Several years ago, I wrote a series of papers for a horror and sci-fi class at NYU about the trope of what I called the “haunted feminine” in certain horror/suspense films.  In the spirit of the season, I offer my analysis of some seriously scary movies.

“Supposing it is in my imagination: the knocking, the voices, everything.  Every cursed bit of the haunting.  Suppose the haunting is all in my mind […] I could say all three of you are in my imagination.  None of this is real.” –Eleanor (Julie Harris) to Dr. Markway (Richard Johnson) in The Haunting (MGM, 1963).

In her essay ‘Horror and the Monstrous Feminine: An Imaginary Abjection,’ Barbara Creed examines the horror genre’s construction of the feminine as monstrous and abject.  While she focuses on the more violent and blood-oriented past and contemporary horror films, she does not particularly address the quieter aspects of horror.  Another trope of a sub-genre of horror complicates, perhaps even belies, the concept of the monstrous feminine.  It is what I shall call the haunted feminine, a trope most notably present in Robert Wise’s The Haunting and Jack Clayton’s The Innocents (Fox, 1961).  It consists of the presence of the haunted subject, always a sexually repressed female, through whom the film is primarily focalized.  Eleanor (Julie Harris) in The Haunting is the main target of the ghosts of Hill House, which she interprets as the house ‘wanting’ her.  Only the character of Miss Giddens (Deborah Kerr) in The Innocents actually sees the ghosts she believes possess the two children under her care.  The films do not at all make clear whether the hauntings actually take place in the ‘real’ world.  There are numerous indications that the hauntings may be merely projections of hysterical female minds.

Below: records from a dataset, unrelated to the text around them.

Lemma sound_start now (s s' : Daemon) : Sound s -> start_task now s = (Ok tt, s') -> Sound s'.
Proof.
  intros [] (cmd & l & Hc & Eg & Es & Ea & Em & Ed & En & Ep & El)%start_task_run. set (n := next_download (d_sys s)) in *.
  assert (Hn : downloads (d_sys s) !! n = None) by (by apply so_fresh0).
  assert (Hns : d_stages s !! n = None) by (apply eq_None_not_Some; rewrite so_tasks0, Hn; by intros [? ?]).
  assert (Ec : commands (d_sys s) = cmd :: commands (d_sys s')) by (unfold commands; by rewrite Hc, El).
  assert (Ew : waiting s ≡ₚ dl_path cmd :: waiting s') by (unfold waiting; rewrite Ea, Ec; symmetry; apply Permutation_middle).
  assert (Er : forall p k, running s' p k -> (k = n /\ p = dl_path cmd) \/ running s p k).
  { intros p k (d & st & Hd & Hp & Hst & Ho). rewrite Ed in Hd. rewrite Es in Hst. destruct (decide (k = n)) as [->|Hk].
    - rewrite lookup_insert_eq in Hd. injection Hd as <-. by left.
    - rewrite lookup_insert_ne in Hd by done. rewrite lookup_insert_ne in Hst by done. right. by exists d, st. }
  rewrite Ew in so_waiting0. apply NoDup_cons in so_waiting0 as [Hnew Hnd].
  assert (Hold : forall k, ~ running s (dl_path cmd) k) by (intros k Hr; eapply so_apart0; [exact Hr|]; rewrite Ew; by left).
  split.
  - congruence.
  - intros k. rewrite Es, Ed. destruct (decide (k = n)) as [->|Hk]; [rewrite !lookup_insert_eq; split; by eexists|by rewrite !lookup_insert_ne].
  - intros k Hk. rewrite En in Hk. rewrite Ed, lookup_insert_ne by lia. apply so_fresh0. lia.
  - intros p k. rewrite Ep, Ed, lookup_insert. case_decide as Hp.
    + intros [= <-]. exists cmd. by rewrite lookup_insert_eq.
    + intros Hk. destruct (so_progress0 _ _ Hk) as (d & Hd & E). exists d. rewrite lookup_insert_ne; [done|]. congruence.
  - done.
  - intros p k [[-> ->]|Hr]%Er; [done|]. intros Hin. eapply so_apart0; [exact Hr|]. rewrite Ew. by right.
  - intros p k k' [[-> ->]|Hr]%Er [[-> Hp]|Hr']%Er; [done|by apply Hold in Hr'|subst p; by apply Hold in Hr|by apply (so_one0 p)].
  - intros p Hp. rewrite Em. apply so_table0. rewrite Ew. destruct Hp as [Hp|[k [[-> ->]|Hr]%Er]]; [left; by right|left; by left|right; by exists k].
  - intros d Hd. apply so_queued0. rewrite Ec. by right.
  - intros k d st. rewrite Ed, Es. destruct (decide (k = n)) as [->|Hk].
    + rewrite !lookup_insert_eq. intros [= <-] [= <-]. cbn. apply so_queued0. rewrite Ec. by left.
    + rewrite !lookup_insert_ne by done. apply so_earned0.
Qed.

Lemma step_task_run a n (s s' : Daemon) : (forall l, a_order a l ≡ₚ l) -> Sound s -> step_task a n s = (Ok tt, s') -> exists st d r s1,
  d_stages s !! n = Some st /\ downloads (d_sys s) !! n = Some d /\ stepped n d st r s s1 /\ s' = set_stage n r s1.
Proof using H0 stalled_law shuffle_law.
  intros Ho Hs Hr. unfold FetchDir.step_task in Hr. destruct (d_stages s !! n) as [st|] eqn:Est; [|done].
  destruct (proj1 (so_tasks _ Hs n) (ex_intro _ st Est)) as [d Hd]. st_inv Hr. injection Hr as <-. exists st, d, a0, s0.
  split_and!; [done..| |done]. eapply stage_run; [done|by apply so_config|done|by apply (so_earned _ Hs)| |exact Hrun].
  intros Hh. apply (so_table _ Hs). right. exists n, d, st. by split_and!.
Qed.

(** A task goes on. *)
Lemma sound_goes_on n d st st' (s s1 : Daemon) : Sound s -> d_stages s !! n = Some st -> downloads (d_sys s) !! n = Some d ->
  stepped n d st (Some st') s s1 -> Sound (set_stage n (Some st') s1).
Proof.
  intros [] Hst Hd (Ea & Es & Eg & Ec & En & d' & Ed & Hp & He & Ep & Ho & Hw). set (s' := set_stage n (Some st') s1).
  assert (Es' : d_stages s' = <[n := st']> (d_stages s)) by (cbn; by rewrite Es).
  assert (Ew : waiting s' = waiting s) by (unfold waiting, commands; cbn; by rewrite Ea, Ec).
  assert (Er : forall p k, running s' p k -> running s p k /\ (k = n -> holds st' = true)).
  { intros p k (d0 & st0 & Hd0 & Hp0 & Hst0 & Ho0). cbn [d_sys s' set_stage with_stages] in Hd0. rewrite Ed in Hd0. rewrite Es' in Hst0.
    destruct (decide (k = n)) as [->|Hk].
    - rewrite lookup_insert_eq in Hd0. rewrite lookup_insert_eq in Hst0. injection Hd0 as <-. injection Hst0 as <-. split; [|done].
      exists d, st. split_and!; [done|congruence|done..].
    - rewrite lookup_insert_ne in Hd0 by done. rewrite lookup_insert_ne in Hst0 by done. split; [|done]. by exists d0, st0. }
  split.
  - cbn. congruence.
  - intros k. rewrite Es'. cbn. rewrite Ed. destruct (decide (k = n)) as [->|Hk]; [rewrite !lookup_insert_eq; split; by eexists|by rewrite !lookup_insert_ne].
  - intros k. cbn. rewrite En, Ed. intros Hk. rewrite lookup_insert_ne; [by apply so_fresh0|]. intros ->. rewrite so_fresh0 in Hd by done. done.
  - intros p k. cbn. rewrite Ep, Ed. intros Hk. destruct (so_progress0 _ _ Hk) as (d0 & Hd0 & E).
    destruct (decide (k = n)) as [->|Hne]; [exists d'; rewrite lookup_insert_eq; split; [done|congruence]|exists d0; by rewrite lookup_insert_ne].
  - by rewrite Ew.
  - intros p k [Hr _]%Er. rewrite Ew. by apply (so_apart0 p k).
  - intros p k k' [Hr _]%Er [Hr' _]%Er. by apply (so_one0 p).
  - intros p Hq. rewrite Ew in Hq. cbn. rewrite Hw.
    assert (Hin : p ∈ waiting s \/ exists k, running s p k) by (destruct Hq as [?|[k [? _]%Er]]; [by left|right; by exists k]).
    apply so_table0 in Hin. destruct (holds st') eqn:Ho'; [done|]. rewrite lookup_delete_ne; [done|]. intros <-.
    assert (Hn : running s (dl_path d) n) by (by exists d, st). destruct Hq as [Hq|[k [Hr Hk]%Er]]; [by apply (so_apart0 _ _ Hn)|].
    by rewrite (so_one0 _ _ _ Hr Hn) in Hk; specialize (Hk eq_refl).
  - intros d0. unfold commands. cbn. rewrite Ec. apply so_queued0.
  - intros k d0 st0. rewrite Es'. cbn. rewrite Ed. destruct (decide (k = n)) as [->|Hk].
    + rewrite !lookup_insert_eq. by intros [= <-] [= <-].
    + rewrite !lookup_insert_ne by done. apply so_earned0.
Qed.

(** A task ends. *)
Lemma sound_ends n d st (s s1 : Daemon) : Sound s -> d_stages s !! n = Some st -> downloads (d_sys s) !! n = Some d ->
  stepped n d st None s s1 -> Sound (set_stage n None s1).
Proof.
  intros [] Hst Hd (Ea & Es & Eg & Ec & En & Ho & Ed & Ep & Hw). set (s' := set_stage n None s1).
  assert (Es' : d_stages s' = delete n (d_stages s)) by (cbn; by rewrite Es).
  assert (Ew : waiting s' = waiting s) by (unfold waiting, commands; cbn; by rewrite Ea, Ec).
  assert (Er : forall p k, running s' p k -> running s p k).
  { intros p k (d0 & st0 & Hd0 & Hp0 & Hst0 & Ho0). cbn [d_sys s' set_stage with_stages] in Hd0. rewrite Ed in Hd0. rewrite Es' in Hst0.
    apply lookup_delete_Some in Hd0 as [_ Hd0], Hst0 as [_ Hst0]. by exists d0, st0. }
  split.
  - cbn. congruence.
  - intros k. rewrite Es'. cbn. rewrite Ed. destruct (decide (k = n)) as [->|Hk]; [by rewrite !lookup_delete_eq|by rewrite !lookup_delete_ne].
  - intros k. cbn. rewrite En, Ed. intros Hk. apply lookup_delete_None. right. by apply so_fresh0.
  - intros p k. cbn. rewrite Ep, Ed. intros [Hne Hk]%lookup_delete_Some. destruct (so_progress0 _ _ Hk) as (d0 & Hd0 & E).
    exists d0. split; [|done]. rewrite lookup_delete_ne; [done|]. intros <-. congruence.
  - by rewrite Ew.
  - intros p k Hr%Er. rewrite Ew. by apply (so_apart0 p k).
  - intros p k k' Hr%Er Hr'%Er. by apply (so_one0 p).
  - intros p Hq. rewrite Ew in Hq. cbn. rewrite Hw. apply so_table0. destruct Hq as [?|[k Hr%Er]]; [by left|right; by exists k].
  - intros d0. unfold commands. cbn. rewrite Ec. apply so_queued0.
  - intros k d0 st0. rewrite Es'. cbn. rewrite Ed. intros [_ Hd0]%lookup_delete_Some [_ Hst0]%lookup_delete_Some. by eapply so_earned0.
Qed.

Much horror scholarship rightly addresses the alliance between the feminine and the world of the horrific Other, whether as (complicit) victim or actual monster.  This concept allows for terror to be located in the physical body of the female—whether the monstrous alien mother in Alien (Fox, 1979) and its sequels, the possessed body of Linda Blair in The Exorcist (Warner Bros, 1973), or the powerful, pubescent body of Carrie (Sissy Spacek) in Carrie (United Artists, 1976) (Creed 44-59).  The haunted feminine locates the monstrous in the woman’s mental existence, not her physical one.  She may invent for herself ghosts and haunted houses, constructing narcissistic narratives wherein the house ‘wants’ her (The Haunting), or only she can ‘save the children’ from their ghostly possessors (The Innocents).  The susceptible mind of the woman becomes the site of monstrous apparitions: faces that spring from walls, banging on doors, cold spots, memories of past murders, ghosts walking along dark corridors, etc, etc.  These ‘innocent’ women elucidate their sexual and religious repression in the form of ghosts and possessions; the haunted world quite literally springs from the mind of a woman.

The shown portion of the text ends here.